Your task
State the number of lines in the material below that contain the word "PList", without any other text.

Provided records

──────────────────────────────

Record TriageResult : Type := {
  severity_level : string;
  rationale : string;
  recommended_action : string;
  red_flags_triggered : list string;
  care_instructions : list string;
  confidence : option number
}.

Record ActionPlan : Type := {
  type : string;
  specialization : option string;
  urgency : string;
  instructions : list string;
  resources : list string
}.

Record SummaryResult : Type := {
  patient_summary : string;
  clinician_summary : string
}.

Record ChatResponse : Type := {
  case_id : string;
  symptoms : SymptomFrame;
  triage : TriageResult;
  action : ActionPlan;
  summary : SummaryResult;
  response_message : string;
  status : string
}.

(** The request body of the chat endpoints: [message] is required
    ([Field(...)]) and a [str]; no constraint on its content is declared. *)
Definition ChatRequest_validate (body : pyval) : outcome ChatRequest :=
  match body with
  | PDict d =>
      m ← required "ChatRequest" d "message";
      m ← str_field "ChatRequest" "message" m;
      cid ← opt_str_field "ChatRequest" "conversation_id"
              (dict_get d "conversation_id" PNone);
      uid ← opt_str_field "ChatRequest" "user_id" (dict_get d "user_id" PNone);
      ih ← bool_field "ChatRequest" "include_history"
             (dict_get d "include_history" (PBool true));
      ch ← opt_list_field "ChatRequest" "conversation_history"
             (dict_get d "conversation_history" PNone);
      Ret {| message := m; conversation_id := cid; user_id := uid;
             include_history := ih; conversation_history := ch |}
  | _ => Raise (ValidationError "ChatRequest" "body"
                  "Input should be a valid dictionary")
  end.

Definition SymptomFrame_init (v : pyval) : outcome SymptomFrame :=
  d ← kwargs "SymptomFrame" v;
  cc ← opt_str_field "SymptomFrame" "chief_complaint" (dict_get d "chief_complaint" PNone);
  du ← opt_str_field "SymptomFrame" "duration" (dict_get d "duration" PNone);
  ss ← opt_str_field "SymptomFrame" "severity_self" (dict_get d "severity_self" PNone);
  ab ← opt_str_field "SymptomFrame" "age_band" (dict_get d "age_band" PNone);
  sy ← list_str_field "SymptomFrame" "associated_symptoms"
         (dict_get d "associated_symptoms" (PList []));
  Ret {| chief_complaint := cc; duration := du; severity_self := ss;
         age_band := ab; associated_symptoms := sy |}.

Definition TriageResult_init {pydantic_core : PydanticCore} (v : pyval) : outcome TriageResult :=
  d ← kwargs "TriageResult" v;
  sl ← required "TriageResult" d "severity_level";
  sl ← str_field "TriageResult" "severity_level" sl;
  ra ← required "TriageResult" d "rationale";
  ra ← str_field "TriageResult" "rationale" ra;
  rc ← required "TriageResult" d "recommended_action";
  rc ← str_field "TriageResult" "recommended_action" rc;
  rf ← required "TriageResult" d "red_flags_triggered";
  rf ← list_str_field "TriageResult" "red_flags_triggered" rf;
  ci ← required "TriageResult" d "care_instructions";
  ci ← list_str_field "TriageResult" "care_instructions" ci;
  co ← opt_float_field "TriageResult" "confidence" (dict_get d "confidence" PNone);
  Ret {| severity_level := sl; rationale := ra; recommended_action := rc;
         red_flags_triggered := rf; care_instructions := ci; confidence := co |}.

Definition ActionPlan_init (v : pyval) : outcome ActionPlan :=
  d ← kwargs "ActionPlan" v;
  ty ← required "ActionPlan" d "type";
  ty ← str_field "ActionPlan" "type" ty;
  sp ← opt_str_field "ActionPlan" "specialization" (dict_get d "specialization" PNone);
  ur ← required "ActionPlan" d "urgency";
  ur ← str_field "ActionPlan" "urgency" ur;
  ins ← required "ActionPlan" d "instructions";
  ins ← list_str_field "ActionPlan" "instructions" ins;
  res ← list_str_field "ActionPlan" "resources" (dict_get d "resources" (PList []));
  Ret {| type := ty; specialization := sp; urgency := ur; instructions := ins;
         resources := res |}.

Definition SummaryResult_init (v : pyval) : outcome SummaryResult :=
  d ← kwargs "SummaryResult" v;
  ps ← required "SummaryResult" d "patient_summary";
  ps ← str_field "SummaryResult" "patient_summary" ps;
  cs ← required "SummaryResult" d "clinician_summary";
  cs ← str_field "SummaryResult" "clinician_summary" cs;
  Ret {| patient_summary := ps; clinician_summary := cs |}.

──────────────────────────────

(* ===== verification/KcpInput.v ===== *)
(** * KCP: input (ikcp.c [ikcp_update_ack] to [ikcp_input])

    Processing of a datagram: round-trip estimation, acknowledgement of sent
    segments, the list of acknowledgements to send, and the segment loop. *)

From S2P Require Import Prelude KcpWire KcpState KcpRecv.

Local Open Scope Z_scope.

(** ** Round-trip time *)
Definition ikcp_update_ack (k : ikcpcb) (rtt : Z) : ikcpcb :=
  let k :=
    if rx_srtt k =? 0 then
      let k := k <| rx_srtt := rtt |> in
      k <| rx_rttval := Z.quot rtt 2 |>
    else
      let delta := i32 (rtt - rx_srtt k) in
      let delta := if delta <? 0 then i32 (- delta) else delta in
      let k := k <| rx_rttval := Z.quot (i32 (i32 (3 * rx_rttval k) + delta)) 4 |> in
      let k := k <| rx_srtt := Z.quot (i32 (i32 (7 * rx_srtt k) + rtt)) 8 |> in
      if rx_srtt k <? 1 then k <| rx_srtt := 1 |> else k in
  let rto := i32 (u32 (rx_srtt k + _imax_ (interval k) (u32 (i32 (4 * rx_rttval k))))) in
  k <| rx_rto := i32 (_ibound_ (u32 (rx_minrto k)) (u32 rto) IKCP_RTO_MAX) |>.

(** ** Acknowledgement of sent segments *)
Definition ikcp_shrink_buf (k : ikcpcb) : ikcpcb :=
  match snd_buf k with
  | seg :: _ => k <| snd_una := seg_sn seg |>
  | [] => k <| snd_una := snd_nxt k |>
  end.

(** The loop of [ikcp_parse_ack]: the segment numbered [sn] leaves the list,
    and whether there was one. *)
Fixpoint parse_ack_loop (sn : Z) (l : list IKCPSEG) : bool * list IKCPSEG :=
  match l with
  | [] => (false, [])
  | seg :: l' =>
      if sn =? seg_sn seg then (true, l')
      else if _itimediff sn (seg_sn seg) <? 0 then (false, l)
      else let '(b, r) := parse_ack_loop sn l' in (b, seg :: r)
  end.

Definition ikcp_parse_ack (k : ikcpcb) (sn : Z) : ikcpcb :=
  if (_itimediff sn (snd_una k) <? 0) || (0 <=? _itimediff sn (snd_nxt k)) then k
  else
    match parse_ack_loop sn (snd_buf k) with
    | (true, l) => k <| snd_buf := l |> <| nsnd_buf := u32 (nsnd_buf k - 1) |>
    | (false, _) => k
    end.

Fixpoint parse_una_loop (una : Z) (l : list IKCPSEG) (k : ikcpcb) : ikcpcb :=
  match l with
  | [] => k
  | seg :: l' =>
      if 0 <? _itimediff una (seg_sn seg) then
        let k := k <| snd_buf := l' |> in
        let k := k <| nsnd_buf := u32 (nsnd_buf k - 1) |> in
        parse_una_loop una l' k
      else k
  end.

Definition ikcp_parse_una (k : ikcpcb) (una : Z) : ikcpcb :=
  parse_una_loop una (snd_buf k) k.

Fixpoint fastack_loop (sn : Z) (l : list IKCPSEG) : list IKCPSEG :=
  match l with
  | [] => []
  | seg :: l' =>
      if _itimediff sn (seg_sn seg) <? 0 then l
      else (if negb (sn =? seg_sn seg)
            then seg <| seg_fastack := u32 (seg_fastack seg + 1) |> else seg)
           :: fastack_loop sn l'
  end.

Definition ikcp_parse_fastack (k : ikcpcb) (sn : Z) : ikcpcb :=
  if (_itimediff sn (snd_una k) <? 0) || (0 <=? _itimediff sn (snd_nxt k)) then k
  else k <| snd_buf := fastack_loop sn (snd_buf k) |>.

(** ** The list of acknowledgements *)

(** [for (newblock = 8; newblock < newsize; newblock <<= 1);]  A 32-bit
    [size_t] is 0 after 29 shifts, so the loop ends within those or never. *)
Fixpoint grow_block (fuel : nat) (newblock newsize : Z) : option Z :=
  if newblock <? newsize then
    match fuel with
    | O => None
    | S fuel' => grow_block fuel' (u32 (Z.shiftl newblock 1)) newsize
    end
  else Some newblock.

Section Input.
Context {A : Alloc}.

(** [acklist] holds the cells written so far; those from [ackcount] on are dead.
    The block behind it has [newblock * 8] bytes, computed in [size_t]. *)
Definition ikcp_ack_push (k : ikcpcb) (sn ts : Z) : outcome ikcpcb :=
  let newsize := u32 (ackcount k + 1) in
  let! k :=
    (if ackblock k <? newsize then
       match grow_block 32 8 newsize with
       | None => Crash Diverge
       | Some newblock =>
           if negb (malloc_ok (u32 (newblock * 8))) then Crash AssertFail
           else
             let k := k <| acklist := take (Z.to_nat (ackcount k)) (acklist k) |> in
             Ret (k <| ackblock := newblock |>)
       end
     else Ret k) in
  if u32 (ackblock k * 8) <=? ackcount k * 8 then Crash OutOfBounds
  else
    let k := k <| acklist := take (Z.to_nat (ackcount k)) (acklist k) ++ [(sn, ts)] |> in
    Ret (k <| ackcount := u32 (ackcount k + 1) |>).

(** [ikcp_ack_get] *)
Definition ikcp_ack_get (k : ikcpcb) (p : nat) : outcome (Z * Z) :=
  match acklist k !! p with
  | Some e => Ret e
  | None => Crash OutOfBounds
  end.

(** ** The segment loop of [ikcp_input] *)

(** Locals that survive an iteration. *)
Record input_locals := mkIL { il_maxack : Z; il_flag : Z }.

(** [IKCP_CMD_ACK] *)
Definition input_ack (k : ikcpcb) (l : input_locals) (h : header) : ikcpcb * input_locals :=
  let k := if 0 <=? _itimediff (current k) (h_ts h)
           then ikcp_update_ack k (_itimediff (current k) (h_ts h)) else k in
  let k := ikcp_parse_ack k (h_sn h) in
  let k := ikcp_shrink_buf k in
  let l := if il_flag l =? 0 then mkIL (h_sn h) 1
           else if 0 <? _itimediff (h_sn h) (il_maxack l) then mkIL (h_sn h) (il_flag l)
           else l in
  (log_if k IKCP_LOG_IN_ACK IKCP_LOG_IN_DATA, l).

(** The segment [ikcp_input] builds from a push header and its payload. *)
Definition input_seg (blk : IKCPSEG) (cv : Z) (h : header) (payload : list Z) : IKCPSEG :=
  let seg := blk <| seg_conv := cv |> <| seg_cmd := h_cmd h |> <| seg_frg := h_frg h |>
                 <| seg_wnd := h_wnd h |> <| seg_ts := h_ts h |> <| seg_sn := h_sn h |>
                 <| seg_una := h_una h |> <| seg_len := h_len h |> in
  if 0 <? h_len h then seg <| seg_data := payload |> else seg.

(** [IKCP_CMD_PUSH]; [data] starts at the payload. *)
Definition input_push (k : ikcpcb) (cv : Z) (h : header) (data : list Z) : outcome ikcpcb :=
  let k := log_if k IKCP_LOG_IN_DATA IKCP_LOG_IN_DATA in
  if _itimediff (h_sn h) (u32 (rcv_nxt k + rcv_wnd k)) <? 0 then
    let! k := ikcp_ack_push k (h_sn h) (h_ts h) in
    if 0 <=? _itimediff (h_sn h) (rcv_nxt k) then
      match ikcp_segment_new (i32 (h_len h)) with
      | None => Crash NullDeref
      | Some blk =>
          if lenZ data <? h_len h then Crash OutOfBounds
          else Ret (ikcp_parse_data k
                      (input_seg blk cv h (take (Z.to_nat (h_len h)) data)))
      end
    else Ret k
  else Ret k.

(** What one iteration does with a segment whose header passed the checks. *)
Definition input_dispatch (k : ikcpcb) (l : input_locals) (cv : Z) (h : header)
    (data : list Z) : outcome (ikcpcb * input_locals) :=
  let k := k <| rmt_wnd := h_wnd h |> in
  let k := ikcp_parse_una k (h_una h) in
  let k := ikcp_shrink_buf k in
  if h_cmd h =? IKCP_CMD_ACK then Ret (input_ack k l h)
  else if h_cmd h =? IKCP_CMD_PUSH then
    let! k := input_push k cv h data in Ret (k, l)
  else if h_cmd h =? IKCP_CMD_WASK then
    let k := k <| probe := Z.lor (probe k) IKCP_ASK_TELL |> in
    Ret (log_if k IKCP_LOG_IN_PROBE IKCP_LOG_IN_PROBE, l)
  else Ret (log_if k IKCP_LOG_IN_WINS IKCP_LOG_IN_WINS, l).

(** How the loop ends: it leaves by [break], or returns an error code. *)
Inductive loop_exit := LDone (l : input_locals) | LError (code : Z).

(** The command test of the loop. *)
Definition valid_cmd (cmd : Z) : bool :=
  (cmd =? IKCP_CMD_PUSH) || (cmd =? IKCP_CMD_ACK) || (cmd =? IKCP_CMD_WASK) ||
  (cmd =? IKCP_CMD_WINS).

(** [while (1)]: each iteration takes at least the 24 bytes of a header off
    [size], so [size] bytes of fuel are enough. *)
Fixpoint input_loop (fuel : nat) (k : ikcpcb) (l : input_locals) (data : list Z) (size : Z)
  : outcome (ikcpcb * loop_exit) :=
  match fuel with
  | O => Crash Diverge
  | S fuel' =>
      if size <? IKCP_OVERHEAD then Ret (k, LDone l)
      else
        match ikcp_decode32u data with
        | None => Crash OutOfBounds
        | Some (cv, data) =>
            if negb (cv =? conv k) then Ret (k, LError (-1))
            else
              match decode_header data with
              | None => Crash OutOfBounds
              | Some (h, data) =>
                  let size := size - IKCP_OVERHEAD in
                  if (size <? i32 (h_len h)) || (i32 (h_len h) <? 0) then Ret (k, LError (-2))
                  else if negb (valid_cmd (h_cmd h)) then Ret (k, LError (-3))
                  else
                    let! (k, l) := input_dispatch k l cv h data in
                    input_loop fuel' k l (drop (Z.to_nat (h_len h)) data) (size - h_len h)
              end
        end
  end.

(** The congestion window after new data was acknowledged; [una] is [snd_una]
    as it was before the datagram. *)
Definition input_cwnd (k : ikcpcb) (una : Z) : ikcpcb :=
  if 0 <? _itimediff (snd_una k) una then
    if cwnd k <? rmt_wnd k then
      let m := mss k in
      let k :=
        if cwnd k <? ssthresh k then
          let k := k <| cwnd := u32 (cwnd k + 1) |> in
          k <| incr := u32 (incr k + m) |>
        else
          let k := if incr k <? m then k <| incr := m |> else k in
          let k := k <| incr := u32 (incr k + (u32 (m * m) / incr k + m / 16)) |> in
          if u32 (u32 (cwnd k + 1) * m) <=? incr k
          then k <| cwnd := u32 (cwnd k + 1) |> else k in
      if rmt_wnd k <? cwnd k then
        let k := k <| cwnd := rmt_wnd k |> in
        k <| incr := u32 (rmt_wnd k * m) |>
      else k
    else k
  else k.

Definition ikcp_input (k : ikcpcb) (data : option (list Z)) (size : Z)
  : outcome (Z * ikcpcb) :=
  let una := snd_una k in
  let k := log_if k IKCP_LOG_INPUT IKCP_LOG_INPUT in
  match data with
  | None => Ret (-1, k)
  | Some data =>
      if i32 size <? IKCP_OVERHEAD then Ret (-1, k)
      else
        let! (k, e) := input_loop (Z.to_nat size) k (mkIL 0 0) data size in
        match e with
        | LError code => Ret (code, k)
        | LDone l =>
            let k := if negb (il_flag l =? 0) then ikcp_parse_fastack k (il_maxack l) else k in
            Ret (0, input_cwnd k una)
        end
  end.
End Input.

──────────────────────────────

Written answer
2